======== Exercise material ========

(* ===== verification/OBJPool.v ===== *)
(** * OBJPool: the per-table pool of reusable objects (db/objpool.h, db/objpool.cc) *)

From S2P Require Import Prelude.

(** ** Data

    An object handed to the pool is preceded by an [Obj] header word that holds
    the [next] link; [obj_next] is the memory of those words and [hdrs] the
    memory of the [Header] blocks. *)

Definition sizeof_Obj : Z := 8.

Record Header := mkHeader {
  h_sn : Z;
  h_head : addr;
  h_tail : addr;
  h_next : addr;
  h_gcnum : Z
}.

Record OBJPool := mkPool {
  gclists_ : addr;
  curlist_ : addr;
  freenum_ : Z;
  freelist_ : addr;
  obj_next : gmap addr addr;
  hdrs : gmap addr Header;
  hbrk : addr
}.

Definition new_Header : Header := mkHeader 0 NULL NULL NULL 0.

Definition new_OBJPool : OBJPool := mkPool NULL NULL 0 NULL ∅ ∅ 8.

(** [new Header()] *)
Definition alloc_Header (h : Header) (p : OBJPool) : addr * OBJPool :=
  (hbrk p, mkPool (gclists_ p) (curlist_ p) (freenum_ p) (freelist_ p)
             (obj_next p) (<[hbrk p := h]> (hdrs p)) (hbrk p + 8)).

Definition get_Header (p : OBJPool) (a : addr) : result Header :=
  from_opt NullDeref (hdrs p !! a).

Definition set_Header (a : addr) (h : Header) (p : OBJPool) : OBJPool :=
  mkPool (gclists_ p) (curlist_ p) (freenum_ p) (freelist_ p)
    (obj_next p) (<[a := h]> (hdrs p)) (hbrk p).

Definition set_lists (gl cl : addr) (p : OBJPool) : OBJPool :=
  mkPool gl cl (freenum_ p) (freelist_ p) (obj_next p) (hdrs p) (hbrk p).

Definition set_obj_next (o n : addr) (p : OBJPool) : OBJPool :=
  mkPool (gclists_ p) (curlist_ p) (freenum_ p) (freelist_ p)
    (<[o := n]> (obj_next p)) (hdrs p) (hbrk p).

========

*Task*
Could you return the complete set of entries exactly?

*Expected answer*
(* ===== verification/OBJPool.v ===== *)
(** * OBJPool: the per-table pool of reusable objects (db/objpool.h, db/objpool.cc) *)

From S2P Require Import Prelude.

(** ** Data

    An object handed to the pool is preceded by an [Obj] header word that holds
    the [next] link; [obj_next] is the memory of those words and [hdrs] the
    memory of the [Header] blocks. *)

Definition sizeof_Obj : Z := 8.

Record Header := mkHeader {
  h_sn : Z;
  h_head : addr;
  h_tail : addr;
  h_next : addr;
  h_gcnum : Z
}.

Record OBJPool := mkPool {
  gclists_ : addr;
  curlist_ : addr;
  freenum_ : Z;
  freelist_ : addr;
  obj_next : gmap addr addr;
  hdrs : gmap addr Header;
  hbrk : addr
}.

Definition new_Header : Header := mkHeader 0 NULL NULL NULL 0.

Definition new_OBJPool : OBJPool := mkPool NULL NULL 0 NULL ∅ ∅ 8.

(** [new Header()] *)
Definition alloc_Header (h : Header) (p : OBJPool) : addr * OBJPool :=
  (hbrk p, mkPool (gclists_ p) (curlist_ p) (freenum_ p) (freelist_ p)
             (obj_next p) (<[hbrk p := h]> (hdrs p)) (hbrk p + 8)).

Definition get_Header (p : OBJPool) (a : addr) : result Header :=
  from_opt NullDeref (hdrs p !! a).

Definition set_Header (a : addr) (h : Header) (p : OBJPool) : OBJPool :=
  mkPool (gclists_ p) (curlist_ p) (freenum_ p) (freelist_ p)
    (obj_next p) (<[a := h]> (hdrs p)) (hbrk p).

Definition set_lists (gl cl : addr) (p : OBJPool) : OBJPool :=
  mkPool gl cl (freenum_ p) (freelist_ p) (obj_next p) (hdrs p) (hbrk p).

Definition set_obj_next (o n : addr) (p : OBJPool) : OBJPool :=
  mkPool (gclists_ p) (curlist_ p) (freenum_ p) (freelist_ p)
    (<[o := n]> (obj_next p)) (hdrs p) (hbrk p).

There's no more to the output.